Advances in Model-Based Traffic Vision

Model based vision allows use of prior knowledge of the shape and appearance of specific objects to be used in the interpretation of a visual scene; it provides a powerful and natural way to enforce the view consistency constraint [I]. A model based vision system has been developed within ESPRIT VIEWS: P2152 which is able to classify and track moving objects (cars and other vehicles) in complex, cluttered traffic scenes. The fundamental basis of the method has been previously reported [2]. This paper presents recent developments which have extended the scope of the system to include (i) multiple cameras, (ii) variable camera geometry, and (Hi) articulated objects.
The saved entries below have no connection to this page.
(** In exact arithmetic, on an unlocked object whose [max_speed] is not
    negative (it is the constant 100.0 on every object [__init__] builds),
    [navigate_to_target] returns [True] for every target, provided the
    requested speed is left out or is not below [-max_speed].  (On
    binary64 rounding can still push a component past [max_speed], as
    computed further down.) *)
Theorem navigate_to_target_accepts (s : ship) (tx ty tz : R) (requested : option R) :
  navigation_locked s = false ->
  0 <= max_speed s ->
  match requested with
  | Some v => - max_speed s <= v
  | None => True
  end ->
  fst (navigate_to_target s tx ty tz requested) = true.
Proof.
  intros H Hm Hv. unfold navigate_to_target. rewrite H.
  destruct (_ =? _)%py eqn:E.
  - rewrite set_velocity_accepts; try assumption; try reflexivity;
      real_ops; rewrite Rabs_R0; assumption.
  - unfold calculate_distance_to in *. real_guards.
    set (dx := tx - x s) in *. set (dy := ty - y s) in *.
    set (dz := tz - z s) in *.
    pose proof (sqrt_pos (dx * dx + dy * dy + dz * dz)) as Hd.
    assert (Hs : Rabs (py_min match requested with
                               | Some v => v
                               | None => max_speed s
                               end (max_speed s)) <= max_speed s).
    { apply py_min_clamped; [assumption|]. destruct requested; lra. }
    rewrite set_velocity_accepts; try assumption; try reflexivity;
      apply scaled_component_bound; try assumption; try lra.
    + apply component_le_norm_1.
    + apply component_le_norm_2.
    + apply component_le_norm_3.
Qed.

(** In exact arithmetic too a speed below [-max_speed] is refused: from
    the origin of a new object, steering at (1,0,0) with a requested speed
    of -500 builds the velocity (-500,0,0), which [set_velocity]
    refuses. *)
Lemma navigate_to_target_negative_speed_refused :
  navigation_locked (init 0 0 0) = false /\
  navigate_to_target (init 0 0 0) 1 0 0 (Some (-500)) = (false, init 0 0 0).
Proof.
  split; [reflexivity|].
  unfold navigate_to_target, calculate_distance_to. simpl navigation_locked.
  cbv iota. real_ops. simpl x. simpl y. simpl z. simpl max_speed.
  replace ((1 - 0) * (1 - 0) + (0 - 0) * (0 - 0) + (0 - 0) * (0 - 0)) with 1
    by ring.
  rewrite sqrt_1.
  assert (E1 : real_eq 1 0 = false) by (apply real_eq_false; lra).
  rewrite E1.
  assert (E2 : py_min (-500) 100 = -500).
  { unfold py_min. real_ops.
    assert (E : real_lt 100 (-500) = false) by (apply real_lt_false; lra).
    rewrite E. reflexivity. }
  real_ops. rewrite E2.
  unfold set_velocity. simpl navigation_locked. cbv iota. real_ops.
  simpl max_speed. real_ops.
  assert (E3 : real_lt 100 (Rabs ((1 - 0) / 1 * -500)) = true).
  { apply real_lt_true. replace ((1 - 0) / 1 * -500) with (-500) by field.
    rewrite Rabs_left; lra. }
  rewrite E3. reflexivity.
Qed.

End RealArithmetic.

(** * Running the methods on binary64 *)

Section Binary64.

Local Open Scope py_scope.

Local Abbreviation new_ship := (init (#0 : float) #0 #0).

(** ** The scenarios of the specification and of [test_space_ship.py] *)

Example scenario_move :
  let r := move new_ship #1 #2 #3 in
  fst r = true /\
  get_position (snd r) = (#1, #2, #3) /\
  fuel_level (snd r) = #1000 - fsqrt #14.
Proof. vm_compute. repeat split. Qed.

Example scenario_set_velocity_over_limit :
  set_velocity new_ship #999 #999 #999 = (false, new_ship).
Proof. vm_compute. reflexivity. Qed.

Example scenario_locked_move :
  let r := lock_navigation new_ship true in
  fst r = true /\
  move (snd r) #1 #2 #3 = (false, snd r) /\
  get_position (snd r) = (#0, #0, #0).
Proof. vm_compute. repeat split. Qed.

Example scenario_distance :
  calculate_distance_to new_ship #10 #10 #10 = fsqrt #300.
Proof. vm_compute. reflexivity. Qed.

Example scenario_move_without_fuel :
  move new_ship #1000 #2000 #3000 = (false, new_ship).
Proof. vm_compute. reflexivity. Qed.

Example scenario_accelerate :
  let s := after (SetVelocity #1 #1 #1) new_ship in
  let r := accelerate s #1 #2 #3 #10 in
  fst r = true /\ get_velocity (snd r) = (#11, #21, #31).
Proof. vm_compute. repeat split. Qed.

Example scenario_move_zero :
  move new_ship #0 #0 #0 = (true, new_ship).
Proof. vm_compute. reflexivity. Qed.


(** The zero move is a no-op on binary64 as well, on every unlocked
    object. *)
Lemma zero_move_binary64 (s : SpaceshipNavigation float) :
  navigation_locked s = false -> move s #0 #0 #0 = (true, s).
Proof. intros H. unfold move. rewrite H. reflexivity. Qed.

(** ** Counterexamples *)

(** C1, as stated, fails for [set_navigation_mode]: on a locked object
    moving at (1,2,3), asking for EMERGENCY succeeds and changes the mode,
    but the lock is still engaged and the velocity is still (1,2,3). *)
Lemma set_navigation_mode_emergency_keeps_lock_and_velocity :
  let s := run_all [SetVelocity #1 #2 #3; LockNavigation true] new_ship in
  let r := set_navigation_mode s EMERGENCY in
  navigation_mode s = MANUAL /\
  fst r = true /\
  navigation_mode (snd r) = EMERGENCY /\
  navigation_locked (snd r) = true /\
  get_velocity (snd r) = (#1, #2, #3) /\
  (velocity_x (snd r) =? #0) = false.
Proof. vm_compute. repeat split. Qed.

(** C6, as stated, fails: after one waypoint has been added and passed the
    cursor is 1, and [clear_waypoints] takes it back to 0. *)
Lemma clear_waypoints_rewinds_cursor :
  let s := run_all [AddWaypoint #1 #2 #3; AdvanceToNextWaypoint] new_ship in
  let s' := after ClearWaypoints s in
  current_waypoint_index s = 1 /\
  current_waypoint_index s' = 0 /\
  current_waypoint_index s' < current_waypoint_index s.
Proof. cbv zeta. split; [|split]; [reflexivity | reflexivity | simpl; lia]. Qed.

(** ** The theorems at concrete objects *)

Lemma rejected_call_changes_nothing_witness :
  let c := Move #1000 #2000 #3000 in
  run c new_ship = (VBool false, after c new_ship) /\
  after c new_ship = new_ship.
Proof.
  split.
  - vm_compute. reflexivity.
  - apply (rejected_call_changes_nothing (Move #1000 #2000 #3000) new_ship).
    vm_compute. reflexivity.
Defined.

Lemma refuel_ignores_lock_and_mode_witness :
  let s1 := after (Move #3 #4 #0) new_ship in
  let s2 := after (LockNavigation true) s1 in
  same_but_lock_and_mode s1 s2 /\
  navigation_locked s2 = true /\
  fst (refuel s2 #10) = #5 /\
  fst (refuel s2 #10) = fst (refuel s1 #10) /\
  fuel_level (snd (refuel s2 #10)) = fuel_level (snd (refuel s1 #10)) /\
  same_but_lock_and_mode (snd (refuel s1 #10)) (snd (refuel s2 #10)).
Proof.
  split; [vm_compute; reflexivity|].
  split; [vm_compute; reflexivity|].
  split; [vm_compute; reflexivity|].
  apply (refuel_ignores_lock_and_mode
           (after (Move #3 #4 #0) new_ship)
           (after (LockNavigation true) (after (Move #3 #4 #0) new_ship))
           #10).
  vm_compute. reflexivity.
Defined.

End Binary64.

Section RealInstances.

Local Open Scope R_scope.

Lemma move_zero_is_noop_witness :
  let s := assign_fuel_level (init 1 2 3) 0 in
  navigation_locked s = false /\
  fuel_level s = 0 /\
  move s 0 0 0 = (true, s).
Proof.
  split; [reflexivity|]. split; [reflexivity|].
  pose proof (move_zero_is_noop (assign_fuel_level (init 1 2 3) 0) eq_refl)
    as (H1 & _ & _ & _ & H2).
  rewrite (surjective_pairing (move _ _ _ _)). rewrite H1, H2. reflexivity.
Defined.

Lemma navigate_to_target_accepts_witness :
  navigation_locked (init 0 0 0) = false /\
  0 <= max_speed (init 0 0 0) /\
  - max_speed (init 0 0 0) <= 50 /\
  fst (navigate_to_target (init 0 0 0) 3 4 0 (Some 50)) = true.
Proof.
  split; [reflexivity|].
  split; [simpl; lra|].
  split; [simpl; lra|].
  apply (navigate_to_target_accepts (init 0 0 0) 3 4 0 (Some 50)).
  - reflexivity.
  - simpl. lra.
  - simpl. lra.
Defined.

End RealInstances.

(** * Further properties of the control flow *)

Section Bookkeeping.

Context {F : Type} {num : Number F}.
Local Open Scope py_scope.

Local Abbreviation ship := (SpaceshipNavigation F).

(** ** The position history *)

Lemma tl_app_nonempty (A : Type) (h : list A) (a b : A) :
  tl ((h ++ [a]) ++ [b]) = tl (h ++ [a]) ++ [b].
Proof. destruct h; reflexivity. Qed.

Lemma add_to_history_length (s : ship) (n : nat) :
  max_history_size s = n ->
  1 <= length (position_history s) <= n ->
  1 <= length (position_history (_add_to_history s)) <= n.
Proof.
  intros <- H. unfold _add_to_history. simpl.
  destruct (Nat.ltb _ _) eqn:E.
  - rewrite length_tl, length_app. simpl. lia.
  - apply Nat.ltb_ge in E. rewrite length_app in *. simpl in *. lia.
Qed.

Lemma add_to_history_last (s : ship) (older : list (point F)) (p : point F) :
  position_history s = older ++ [p] ->
  exists older', position_history (_add_to_history s) = older' ++ [get_position s].
Proof.
  intros H. unfold _add_to_history, get_position. simpl.
  destruct (Nat.ltb _ _).
  - rewrite H, tl_app_nonempty. eexists. reflexivity.
  - eexists. reflexivity.
Qed.

Lemma after_history_well_formed (c : call F) (s : ship) :
  history_well_formed s -> history_well_formed (after c s).
Proof.
  unfold history_well_formed. intros (Hm & Hl & older & Ho).
  destruct c; unfold_callers;
    try match goal with
      | |- context [get_next_waypoint s] =>
          destruct (get_next_waypoint s) as [[[? ?] ?]|]
      end;
    split_guards; cbn [fst snd];
    try (split; [exact Hm | split; [exact Hl | exists older; exact Ho]]).
  all: match goal with
       | |- context [_add_to_history ?t] =>
           split; [exact Hm | split];
           [ apply (add_to_history_length t 100); [exact Hm | exact Hl]
           | apply (add_to_history_last t older (get_position s)); exact Ho ]
       end.
Qed.

Lemma run_all_history_well_formed (cs : list (call F)) (s : ship) :
  history_well_formed s -> history_well_formed (run_all cs s).
Proof.
  revert s. induction cs as [|c cs IH]; intros s H; [assumption|].
  rewrite run_all_cons. apply IH, after_history_well_formed, H.
Qed.

Lemma init_history_well_formed (ix iy iz : F) :
  history_well_formed (init ix iy iz).
Proof.
  unfold history_well_formed. simpl. repeat split; try lia.
  exists []. reflexivity.
Qed.

(** X1. Whatever calls are made on a new object, the position history
    holds at least one and at most 100 entries, so the entry
    [total_distance_traveled] of [get_navigation_status], which is the
    length of that history, never exceeds 100. *)
Theorem history_stays_bounded (ix iy iz : F) (cs : list (call F)) :
  let s := run_all cs (init ix iy iz) in
  1 <= length (position_history s) <= 100 /\
  1 <= status_total_distance_traveled (get_navigation_status s) <= 100.
Proof.
  intros s.
  destruct (run_all_history_well_formed cs _ (init_history_well_formed ix iy iz))
    as (_ & H & _).
  split; exact H.
Qed.

(** X2. Whatever calls are made on a new object, the newest entry of the
    position history is the current position. *)
Theorem history_ends_at_position (ix iy iz : F) (cs : list (call F)) :
  let s := run_all cs (init ix iy iz) in
  exists older, position_history s = older ++ [get_position s].
Proof.
  intros s.
  destruct (run_all_history_well_formed cs _ (init_history_well_formed ix iy iz))
    as (_ & _ & H).
  exact H.
Qed.

(** X27. The history is a queue of at most 100 positions: whatever calls
    were made on a new object, if it is unlocked then [set_position]
    appends the new position, after dropping the oldest entry when 100 are
    already held. *)
Theorem history_is_fifo (ix iy iz : F) (cs : list (call F)) (nx ny nz : F) :
  let s := run_all cs (init ix iy iz) in
  navigation_locked s = false ->
  position_history (snd (set_position s nx ny nz)) =
  (if Nat.eqb (length (position_history s)) 100
   then tl (position_history s)
   else position_history s) ++ [(nx, ny, nz)].
Proof.
  intros s H.
  destruct (run_all_history_well_formed cs _ (init_history_well_formed ix iy iz))
    as (Hm & Hl & older & Ho).
  fold s in Hm, Hl, Ho.
  unfold set_position, _add_to_history. rewrite H. simpl.
  rewrite Hm, length_app. simpl.
  destruct (Nat.eqb _ 100) eqn:E.
  - apply Nat.eqb_eq in E. rewrite E. simpl Nat.ltb. cbv iota.
    rewrite Ho. apply tl_app_nonempty.
  - apply Nat.eqb_neq in E.
    replace (Nat.ltb _ _) with false; [reflexivity|].
    symmetry. apply Nat.ltb_ge. lia.
Qed.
All three enhancements have easily been accommodated within the original model-based approach. 1 Review of methods The models used consist of 3D geometrical representations of known objects (vehicles) together with calibrated camera and scene models [3]. Using the known camera and scene geometry, and given a provisional position and orientation (derived from data-driven detection of temporal change in the image), a 3D object can be instantiated into the 2D image plane and a "goodness-of-fit" score obtained by comparing the modelled features with the image. An iterative search in position-space and orientation-space is then used to maximize this evaluation score. At each step in the search the model is re-instantiated into the scene and a new goodness-of-fit score evaluated.